K.

Cuando nos despedimos, apreté fuertemente su mano. Quizá no fuera la más convencional de las despedidas, pero siempre he sido muy insegura para todo y desde luego no quería espantarlo.
 La noche anterior, había sido una de las noches más bonitas de mi vida, pero también una de las más cortas. Esa noche en que los minutos, se volvieron microsegundos borrosos.
 Él hablaba mucho, incómodo, mientras atravesábamos la cuesta de una calle empedrada que ahora mismo no sabría localizar.
"-No deberías estar haciendo esto." Me dijo.
 Y sabía que era verdad. ¿Qué hacía yo con un chico tan mayor dando vueltas tan lejos de mi casa inventando una realidad paralela? Pero  necesitaba escapar y cuando tienes que escoger un compañero de viaje en tan poco tiempo, es reconfortante ver que has elegido bien.
Yo no podía hablar, durante toda la noche, me limitaba a observar sin parar los hoyuelos que surcaban un rostro tan desconocido y a la vez tan familiar.Veníamos del mismo sitio, estábamos en la misma situación y personas así solo se encuentran una vez en la vida .Por primera vez, me dejé llevar, con alguien al que no había visto jamás. Solo dos o tres veces, dos días atrás.
 Y aunque nunca supe quién de los dos dió el primer beso, tampoco en que momento terminaron de llegar.
-No deberías estar triste. Dijo, aunque balbuceaba bastante.
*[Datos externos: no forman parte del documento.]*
(** X13. When the sensor request was sent and the sensor endpoint answers
    with a success status and a JSON object, the run ends normally and the
    sensor-output slot shows the [distance], [alert] and [recommended_action]
    of the answer; a field the answer lacks shows as [undefined]. *)
Theorem sensor_answer_rendered w b d x st props :
  In (Sent (Iot x)) (log (snd (run w b d))) ->
  iot w = Response st (Readable (Json (JObject props))) -> ok st = true ->
  fst (run w b d) = Done tt /\
  exists i,
    iotEl b = Some i /\
    innerHTML (dom (snd (run w b d)) i)
    = [Lit "<b>Distance:</b> "; Shown (lookup "distance" props);
       Lit " cm &nbsp; <b>Alert:</b> "; Shown (lookup "alert" props);
       Lit " &nbsp; <b>Action:</b> "; Shown (lookup "recommended_action" props)].
Proof.
  intros I E K.
  destruct (iot_request_origin w b d x I)
    as (f & j & o & c & r & i & _ & _ & _ & _ & _ & Sl & _ & _ & T & D).
  apply sensorSlot_some in Sl as (_ & Hi).
  split; [exact T|]. exists i. split; [exact Hi|].
  rewrite D, slot_written. unfold iotAnswer. rewrite E, K. reflexivity.
Qed.

Lemma sensor_answer_rendered_witness :
  fst (run (Example.answering Example.twelve
              (Response 200 (Readable (Json (JObject [("alert", VStr "SAFE")])))))
         Example.control (Example.pageWith ["road.jpg"])) = Done tt.
Proof.
  refine (proj1 (sensor_answer_rendered
                   (Example.answering Example.twelve
                      (Response 200 (Readable (Json (JObject [("alert", VStr "SAFE")])))))
                   Example.control (Example.pageWith ["road.jpg"])
                   (of_Z 116) 200%Z [("alert", VStr "SAFE")] _ eq_refl eq_refl)).
  apply (iot_request_sent _ _ _ "road.jpg"
           (JObject [("output_image", VStr "/static/out/road.jpg");
                     ("vehicle_count", VNum (of_Z 12)); ("risk_level", VStr "medium")])
           (VNum (of_Z 12)) (Node 6)); reflexivity.
Defined.

(** X14. A sensor answer with a success status whose JSON value is falsy
    ([null], [false], 0, NaN or the empty string) is presented as a failure:
    the slot gets the failure placeholder although [callIot] logged neither a
    warning nor an error. *)
Theorem falsy_sensor_answer_shown_as_failure w b d x st v :
  In (Sent (Iot x)) (log (snd (run w b d))) ->
  iot w = Response st (Readable (Json (JPrim v))) -> ok st = true ->
  truthy v = false ->
  fst (run w b d) = Done tt /\
  (exists i, iotEl b = Some i /\
             innerHTML (dom (snd (run w b d)) i) = [Lit "IoT sim failed — see console."]) /\
  (forall e, ~ In (Console Warn "[iot] non-ok" e) (log (snd (run w b d)))) /\
  (forall e, ~ In (Console Error "[iot] error" e) (log (snd (run w b d)))).
Proof.
  intros I E K F.
  destruct (iot_request_origin w b d x I)
    as (f & j & o & c & r & i & _ & C & _ & _ & _ & Sl & _ & L & T & D).
  apply sensorSlot_some in Sl as (_ & Hi).
  split; [exact T|]. split.
  - exists i. split; [exact Hi|].
    rewrite D, slot_written. unfold iotAnswer. rewrite E, K.
    unfold iotText. cbn [json_truthy]. rewrite F. reflexivity.
  - assert (G : forall l t e,
               (t = "[iot] non-ok" \/ t = "[iot] error") ->
               ~ In (Console l t e) (log (snd (run w b d)))).
    { intros l t e Ht. rewrite L. unfold detectLog, iotDiag. rewrite E, K.
      destruct (detectDiag_split b (detect w) (armed w b d))
        as [(j0 & _ & ->) | (P0 & _)]; [|rewrite C in P0; discriminate].
      unfold previewLog. destruct (previewEl b), (object_url w); cbn;
        destruct Ht as [-> | ->]; intuition discriminate. }
    split; intros e; apply G; auto.
Qed.

Lemma falsy_sensor_answer_shown_as_failure_witness :
  fst (run (Example.answering Example.twelve
              (Response 200 (Readable (Json (JPrim (VNum (of_Z 0)))))))
         Example.control (Example.pageWith ["road.jpg"])) = Done tt.
Proof.
  refine (proj1 (falsy_sensor_answer_shown_as_failure
                   (Example.answering Example.twelve
                      (Response 200 (Readable (Json (JPrim (VNum (of_Z 0)))))))
                   Example.control (Example.pageWith ["road.jpg"])
                   (of_Z 116) 200%Z (VNum (of_Z 0)) _ eq_refl eq_refl eq_refl)).
  apply (iot_request_sent _ _ _ "road.jpg"
           (JObject [("output_image", VStr "/static/out/road.jpg");
                     ("vehicle_count", VNum (of_Z 12)); ("risk_level", VStr "medium")])
           (VNum (of_Z 12)) (Node 6)); reflexivity.
Defined.

Lemma refresh_throws w s img :
  In img (thumbs w) -> src (dom s img) = None ->
  fst (refreshMetricsThumbnails w s) = Thrown TypeError.
Proof.
  unfold refreshMetricsThumbnails.
  generalize (now w) as t. generalize (thumbs w) as imgs.
  intros imgs t. revert s.
  induction imgs as [|h rest IH]; intros [d l] I E; [destruct I|].
  cbn [forEach dom] in *. unfold bind, refreshOne at 1, get_dom, bind. cbn [dom].
  destruct (src (d h)) as [x|] eqn:X; [|reflexivity].
  unfold set, modify. cbn [dom log].
  assert (N : img <> h) by congruence.
  destruct I as [->|I]; [congruence|].
  apply IH; [exact I|]. cbn [dom]. rewrite update_other by exact N. exact E.
Qed.

Lemma refreshed_keeps_missing t imgs d img :
  src (d img) = None -> src (refreshed t imgs d img) = None.
Proof.
  revert d. induction imgs as [|h rest IH]; intros d E; cbn [refreshed]; [exact E|].
  destruct (src (d h)) as [x|] eqn:X; [|exact E].
  apply IH. rewrite update_other by congruence. exact E.
Qed.

Lemma shown_src_other b o c r d n :
  annotatedEl b <> Some n -> src (shown b o c r d n) = src (d n).
Proof.
  intros N. unfold shown.
  assert (M : forall d',
             src (match metaEl b with
                  | Some m => update m (with_innerHTML (metaText c r)) d'
                  | None => d'
                  end n) = src (d' n)).
  { intros d'. destruct (metaEl b); [|reflexivity].
    apply (update_frame src). intro. reflexivity. }
  cbn zeta.
  destruct (annotatedEl b) as [a|]; [destruct (truthy o)|];
    rewrite ?(update_frame src _ _ (with_display _)) by (intro; reflexivity);
    rewrite ?update_other by congruence;
    rewrite M; apply (status_frame src); reflexivity.
Qed.

(** X15. A failing thumbnail refresh does not keep the run from its exit.
    A matched thumbnail without a [src] makes [refreshMetricsThumbnails]
    throw a TypeError on any page; when the detection answer parsed to
    something other than [null] and such a thumbnail is on the page (and is
    not an image the run itself fills), the run swallows that exception at
    line 202: it ends normally, the thumbnail still has no [src], the button
    is enabled and enabling it is the last thing the run does. *)
Theorem refresh_failure_is_swallowed w b d f st j img :
  chosen d (fileInput b) = Some f ->
  detect w = Response st (Readable (Json j)) -> ok st = true ->
  j <> JPrim VNull -> j <> JPrim VUndef ->
  In img (thumbs w) -> src (d img) = None ->
  previewEl b <> Some img -> annotatedEl b <> Some img ->
  (forall s, src (dom s img) = None ->
             fst (refreshMetricsThumbnails w s) = Thrown TypeError) /\
  fst (run w b d) = Done tt /\
  src (dom (snd (run w b d)) img) = None /\
  disabled (dom (snd (run w b d)) (btn b)) = false /\
  exists pre, log (snd (run w b d)) = pre ++ [Disabled (btn b) false].
Proof.
  intros H E K N1 N2 I S Np Na.
  split; [intros s; apply refresh_throws; exact I|].
  assert (Z : isNullish j = false)
    by (destruct j as [[]| |]; try reflexivity; congruence).
  destruct (extraction_total j Z) as (o & c & r & Ho & Hc & Hr).
  rewrite (run_parsed w b d f st j o c r H E K Ho Hc Hr). cbn [fst snd dom log].
  split; [reflexivity|]. split; [|split; [apply enabled_at_exit|]].
  - unfold enabled. rewrite (update_frame src) by (intro; reflexivity).
    apply refreshed_keeps_missing.
    rewrite (sensed_frame src) by reflexivity.
    assert (A : src (armed w b d img) = None).
    { unfold armed, processing.
      rewrite (update_frame src) by (intro; reflexivity).
      rewrite previewed_other by exact Np.
      rewrite (status_frame src) by reflexivity. exact S. }
    rewrite shown_src_other by exact Na. exact A.
  - eexists. rewrite app_comm_cons, app_assoc. reflexivity.
Qed.

Lemma refresh_failure_is_swallowed_witness :
  fst (run {| object_url := Some "blob:1"; detect := Example.twelve;
              iot := Response 500 Unreadable; now := 7; thumbs := [Node 7; Node 9] |}
         Example.control (Example.pageWith ["road.jpg"])) = Done tt /\
  src (dom (snd (run {| object_url := Some "blob:1"; detect := Example.twelve;
                        iot := Response 500 Unreadable; now := 7;
                        thumbs := [Node 7; Node 9] |}
                   Example.control (Example.pageWith ["road.jpg"]))) (Node 9)) = None.
Proof.
  refine ((fun P => conj (proj1 (proj2 P)) (proj1 (proj2 (proj2 P))))
            (refresh_failure_is_swallowed
               {| object_url := Some "blob:1"; detect := Example.twelve;
                  iot := Response 500 Unreadable; now := 7; thumbs := [Node 7; Node 9] |}
               Example.control (Example.pageWith ["road.jpg"])
               "road.jpg" 200%Z
               (JObject [("output_image", VStr "/static/out/road.jpg");
                         ("vehicle_count", VNum (of_Z 12));
                         ("risk_level", VStr "medium")])
               (Node 9)
               eq_refl eq_refl eq_refl _ _ (or_intror (or_introl eq_refl)) eq_refl _ _));
    discriminate.
Defined.

(* ===================================================================== *)
(** ** More on callIot and on the refresh *)
(* ===================================================================== *)

(** X16. [callIot] never throws and never touches the page; it sends exactly
    one request, carrying the distance it was given; it returns the parsed
    body when the endpoint answers with a success status and JSON, and
    [null] in every other case. *)
Theorem callIot_contract w x s :
  dom (snd (callIot w x s)) = dom s /\
  requests (log (snd (callIot w x s))) = requests (log s) ++ [Iot x] /\
  fst (callIot w x s)
  = Done match iot w with
         | Response st (Readable (Json j)) => if ok st then j else JNull
         | _ => JNull
         end.
Proof.
  rewrite callIot_run. cbn [fst snd dom log]. split; [reflexivity|]. split.
  - rewrite requests_app. cbn [requests]. rewrite requests_iotDiag. reflexivity.
  - unfold iotAnswer. destruct (iot w) as [|st [|[|j]]]; try reflexivity;
      destruct (ok st); reflexivity.
Qed.
(** * seatingchart: a shallow embedding of [seatingchart.py]

    The [SeatingChart] class assigns a roster of named individuals to groups
    under "together" pairs, "apart" pairs, a maximal group size and a
    maximal number of groups.  Every method of the class that takes part in
    chart generation is transcribed below as a function over an explicit
    object record, under the name it has in the source (without the leading
    underscores).

    - Names are strings, a group is a list of names and a chart a list of
      groups.  A pair is a sequence of exactly two names, as [__handle_apart]
      unpacks it.
    - Python integers are in [Z]; lengths are converted by [len].
    - A method that may raise returns a [result]: the exception class or the
      value.  The public methods also return the object as the call leaves
      it, so that what a failed call has changed can be read off.
    - [copy.deepcopy] is the identity on values.
    - The two sources of unspecified order in the Python code, the iteration
      order of a [set] and [random.shuffle], are parameters [set_order] and
      [shuffle] of the development.  The theorems assume of them only that
      the first enumerates the set and the second permutes its argument. *)

From Stdlib Require Import String Ascii Bool ZArith Lia Arith.
From Stdlib Require Import List Permutation Sorted.
From Stdlib Require DecimalString.
Import ListNotations.

Local Open Scope string_scope.
Local Open Scope Z_scope.
Local Open Scope list_scope.

(** ** Data model *)

(** [Group = List[str]], [Chart = List[Group]].  A pair of the [together]
    and [apart] lists is a two-element sequence of names. *)
Abbreviation Group := (list string) (only parsing).
Abbreviation Chart := (list (list string)) (only parsing).
Abbreviation Pair := (string * string)%type (only parsing).

(** The pair seen as the Python list it is. *)
Definition pair_list (p : Pair) : Group := [fst p; snd p].

(** The exception classes the module raises.  [PositiveInteger],
    [GroupConflict] and [InvalidRequest] are the module's own subclasses of
    [ValueError]; [TypeError] and [ValueError] are the built-in ones. *)
Inductive Error : Type :=
| TypeError
| ValueError
| PositiveInteger
| GroupConflict
| InvalidRequest.

(** A computation that returns a value or raises. *)
Definition result (A : Type) : Type := (Error + A)%type.

Definition Ok {A : Type} (a : A) : result A := inr a.
Definition Raise {A : Type} (e : Error) : result A := inl e.

Definition bind {A B : Type} (m : result A) (k : A -> result B) : result B :=
  match m with
  | inl e => inl e
  | inr a => k a
  end.

Notation "x <- m ;; k" := (bind m (fun x => k))
  (at level 61, m at next level, right associativity).

(** A value passed for [max_size] or [num_groups]: [None], an [int], or a
    value of any other type ([bool], [str], [float], ...). *)
Inductive PyNumber : Type :=
| PyNone
| PyInt (n : Z)
| PyNotInt.

(** The attributes of a [SeatingChart] object; [chart_cache] is the private
    [__chart] attribute. *)
Record SeatingChart : Type := mkSeatingChart {
  together : option (list Pair);
  apart : option (list Pair);
  max_size : option Z;
  num_groups : option Z;
  roster : option (list string);
  chart_cache : option Chart
}.

(** ** Helpers standing for Python built-ins *)

(** [item in group] *)
Definition mem (item : string) (group : Group) : bool :=
  existsb (String.eqb item) group.

(** [len(l)] as a Python integer. *)
Definition len {A : Type} (l : list A) : Z := Z.of_nat (length l).

Definition group_eqb (g1 g2 : Group) : bool :=
  if list_eq_dec string_dec g1 g2 then true else false.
 Quizá ni siquiera sabía bien que decia. Yo sabía que no era verdad. No solo tenía que estarlo, me lo debía a mi misma después de todo, después de tantos años.
Me senté en las escaleras frías humedecidas por la cercanía del mar y le pedí una foto. Y aunque no dudó en dármela, no titubeó a la hora de mostrar sorpresa. Desde luego no era habitual, aunque a mi me importaba bastante poco. Nunca en mi vida quería olvidar esa cara, que lejos de ser un error para mi ha sido siempre un bonito recuerdo.

Por la mañana casi no podía moverme. Recordé vagamente que había querido llevarme a su casa. Jamás lo interpreté mal, todo lo contrario, pero sabía que tenía que dejarlo marchar y lo contrario sería difícil. Hace tiempo me había enamorado como una imbécil del amor y aquello era demasiado idílico. Yo era Keira Khnigtley y el era Guillaume Canet y efectivamente, aquella era nuestra última noche. Eso nunca podría pasar porque entonces yo estaría perdida.

Pero yo no quería irme de aquel pueblo perdido de la mano de Dios sin decir hasta nunca. Yo, una cobarde de toda la vida, no podía olvidar aquel avance en mi trayectoria, no quería irme y no volver a ver esos ojos azules intensos surcados por arrugas. Por aquellos entonces, ya tendría 39 años, yo 22.

 Aquel mensaje significó todo. Me despedí de una maleta inmensa que llevaba cargando años, no me importó el diógenes, a esas taras, hay que dejarlas marchar.

Me acuerdo que yo llevaba unos pantalones vaqueros cortos y que el subía la cuesta despeinado corriendo. La verdad, no pensaba que fuera a llegar.

-He estado poniendo excusas para irme. Se justificó. A mi no me importaba nada.
 Me besó durante unos minutos, que parecieron horas, y después se fue para siempre.
. No sabría cuándo. No recuerdo sus últimas palabras. Quizá la conversación no finalizó nunca.

Y lo cierto es que nunca se fue. Porque de vez en cuando, cuando me miro dentro y pienso en las cosas bonitas de mi vida, veo su sonrisa. Y sus ojos. Y sus ganas de vivir.

Y recuerdo que durante dos días me eligió para acompañarle en un viaje bastante curioso y arriesgadp. Y me siento halagada. Y vacía. A veces incluso vieja. Cuando le veo de lejos no puedo parar de recordar aquella historia. La de mi última noche en el mundo de los valientes.